*Extracted entries*:
(** C2, amended.  Along every sequence of calls on a new object, the value
    [r] that [nextId()] returns is the least unreserved integer at or above
    [start], the counter after its reset: [start] is 0 when the counter
    exceeds 900 (so 0 is returned when it is free) and the counter
    otherwise; [r] is never negative, and it lies in 0..900 whenever some
    value from [start] to 900 is unreserved. *)
Theorem nextId_range (calls : list call) :
  Forall (fun a =>
            let r := returned a in
            let start := if id (before a) >? 900 then 0 else id (before a) in
            0 ≤ start ≤ 900
            ∧ start ≤ r
            ∧ (r ∉ reserved (before a))
            ∧ (∀ k, start ≤ k < r → k ∈ reserved (before a))
            ∧ ((∃ k, start ≤ k ≤ 900 ∧ k ∉ reserved (before a)) → 0 ≤ r ≤ 900))
         (fst (run calls init)).
Proof.
  assert (∀ s, Forall (fun a => 1 ≤ id (before a)) (fst (run calls s)) →
    Forall (fun a =>
            let r := returned a in
            let start := if id (before a) >? 900 then 0 else id (before a) in
            0 ≤ start ≤ 900
            ∧ start ≤ r
            ∧ (r ∉ reserved (before a))
            ∧ (∀ k, start ≤ k < r → k ∈ reserved (before a))
            ∧ ((∃ k, start ≤ k ≤ 900 ∧ k ∉ reserved (before a)) → 0 ≤ r ≤ 900))
         (fst (run calls s))) as Hgen.
  { induction calls as [|c calls IH]; intros s Hpos; simpl in *; [constructor|].
    destruct c as [|x]; [|by apply IH].
    destruct (nextId_least s) as (r & Heq & Hle & Hfree & Hbelow).
    rewrite Heq in *.
    specialize (IH (set_reserved ({[r]} ∪ reserved s) (set_id (r + 1) s))).
    destruct (run calls _) as [log s'']. simpl in *.
    apply Forall_cons in Hpos as [Hs Hpos]. simpl in Hs.
    constructor; [|by apply IH]. simpl.
    assert (0 ≤ (if id s >? 900 then 0 else id s) ≤ 900) as Hstart.
    { destruct (Z.gtb_spec (id s) 900); lia. }
    split; [done|]. split; [done|]. split; [done|]. split; [done|].
    intros (k & Hk & Hkfree). split; [lia|].
    destruct (decide (r ≤ 900)) as [|Hbig]; [done|].
    exfalso. apply Hkfree, Hbelow. lia. }
  apply Hgen, run_counter_positive. simpl. lia.
Qed.

(** ** The paginated facility list *)

Lemma deliver_unregistered (requestId : Z) (st : AirportHandler.listing)
    (pages : list AirportHandler.airportList) :
  AirportHandler.registered st = false →
  fold_left (AirportHandler.deliver requestId) pages st = st.
Proof.
  intros Hst. induction pages as [|q pages IH]; simpl; [done|].
  unfold AirportHandler.deliver at 2. by rewrite Hst.
Qed.

(** While no page with [entryNumber >= outOf - 1] has arrived for the
    request, the handler stays registered and [list] holds the entries of
    every page of the request, in order. *)
Lemma deliver_before_last (requestId : Z) (st : AirportHandler.listing)
    (pages : list AirportHandler.airportList) :
  AirportHandler.registered st = true →
  Forall (fun q => ¬ (AirportHandler.requestID q = requestId
                      ∧ AirportHandler.outOf q - 1 ≤ AirportHandler.entryNumber q))
         pages →
  fold_left (AirportHandler.deliver requestId) pages st
  = {| AirportHandler.list_ :=
         AirportHandler.list_ st
         ++ concat (map AirportHandler.airports (AirportHandler.mine requestId pages));
       AirportHandler.registered := true;
       AirportHandler.resolved := AirportHandler.resolved st |}.
Proof.
  revert st. induction pages as [|q pages IH]; intros st Hst Hall; simpl.
  - rewrite app_nil_r. destruct st; simpl in *; by subst.
  - apply Forall_cons in Hall as [Hq Hall].
    unfold AirportHandler.deliver at 2, AirportHandler.handler.
    rewrite Hst. unfold AirportHandler.mine.
    destruct (Z.eqb_spec (AirportHandler.requestID q) requestId) as [Heq|Hne].
    + rewrite filter_cons_True by done.
      destruct (Z.geb_spec (AirportHandler.entryNumber q) (AirportHandler.outOf q - 1))
        as [Hge|Hlt].
      * exfalso. apply Hq. split; [done|lia].
      * rewrite IH by done. simpl. by rewrite <- app_assoc.
    + rewrite filter_cons_False by done. by apply IH.
Qed.

(** C3. Let the pages sent by the simulator be [pre ++ p :: post], where [p]
    is the first page of the request with [entryNumber >= outOf - 1].  After
    every prefix of [pre] the handler is still registered, the promise is
    not resolved and [list] holds the entries of each page of the request
    seen so far; at [p] the entries of [p] are added, the handler is removed
    and the promise resolved; the pages of [post] change nothing. *)
Theorem airport_list_pagination (requestId : Z)
    (pre post : list AirportHandler.airportList) (p : AirportHandler.airportList) :
  Forall (fun q => ¬ (AirportHandler.requestID q = requestId
                      ∧ AirportHandler.outOf q - 1 ≤ AirportHandler.entryNumber q))
         pre →
  AirportHandler.requestID p = requestId →
  AirportHandler.outOf p - 1 ≤ AirportHandler.entryNumber p →
  (∀ k : nat,
     AirportHandler.receive requestId (take k pre)
     = {| AirportHandler.list_ :=
            concat (map AirportHandler.airports
                      (AirportHandler.mine requestId (take k pre)));
          AirportHandler.registered := true;
          AirportHandler.resolved := false |})
  ∧ AirportHandler.receive requestId (pre ++ [p])
    = {| AirportHandler.list_ :=
           concat (map AirportHandler.airports
                     (AirportHandler.mine requestId pre))
           ++ AirportHandler.airports p;
         AirportHandler.registered := false;
         AirportHandler.resolved := true |}
  ∧ AirportHandler.receive requestId (pre ++ p :: post)
    = AirportHandler.receive requestId (pre ++ [p]).
Proof.
  intros Hpre Hid Hlast.
  assert (AirportHandler.receive requestId (pre ++ [p])
          = {| AirportHandler.list_ :=
                 concat (map AirportHandler.airports
                           (AirportHandler.mine requestId pre))
                 ++ AirportHandler.airports p;
               AirportHandler.registered := false;
               AirportHandler.resolved := true |}) as Hp.
  { unfold AirportHandler.receive. rewrite fold_left_app.
    rewrite (deliver_before_last requestId _ pre); [|reflexivity|exact Hpre]. simpl.
    unfold AirportHandler.deliver, AirportHandler.handler. simpl.
    rewrite (proj2 (Z.eqb_eq _ _) Hid).
    destruct (Z.geb_spec (AirportHandler.entryNumber p) (AirportHandler.outOf p - 1));
      [done|lia]. }
  split; [|split; [done|]].
  - intros k. unfold AirportHandler.receive.
    rewrite deliver_before_last; [reflexivity|reflexivity|]. by apply Forall_take.
  - rewrite Hp. unfold AirportHandler.receive in *.
    rewrite fold_left_app in *. simpl in *. rewrite Hp.
    by apply deliver_unregistered.
Qed.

*Task directions*:
Could you restate, word for word, the lines above from the one with "AirportHandler.receive. rewrite fold_left_app." to the one with "rewrite deliver_before_last; [reflexivity|reflexivity|].", both included?

*Written answer*:
  { unfold AirportHandler.receive. rewrite fold_left_app.
    rewrite (deliver_before_last requestId _ pre); [|reflexivity|exact Hpre]. simpl.
    unfold AirportHandler.deliver, AirportHandler.handler. simpl.
    rewrite (proj2 (Z.eqb_eq _ _) Hid).
    destruct (Z.geb_spec (AirportHandler.entryNumber p) (AirportHandler.outOf p - 1));
      [done|lia]. }
  split; [|split; [done|]].
  - intros k. unfold AirportHandler.receive.
    rewrite deliver_before_last; [reflexivity|reflexivity|]. by apply Forall_take.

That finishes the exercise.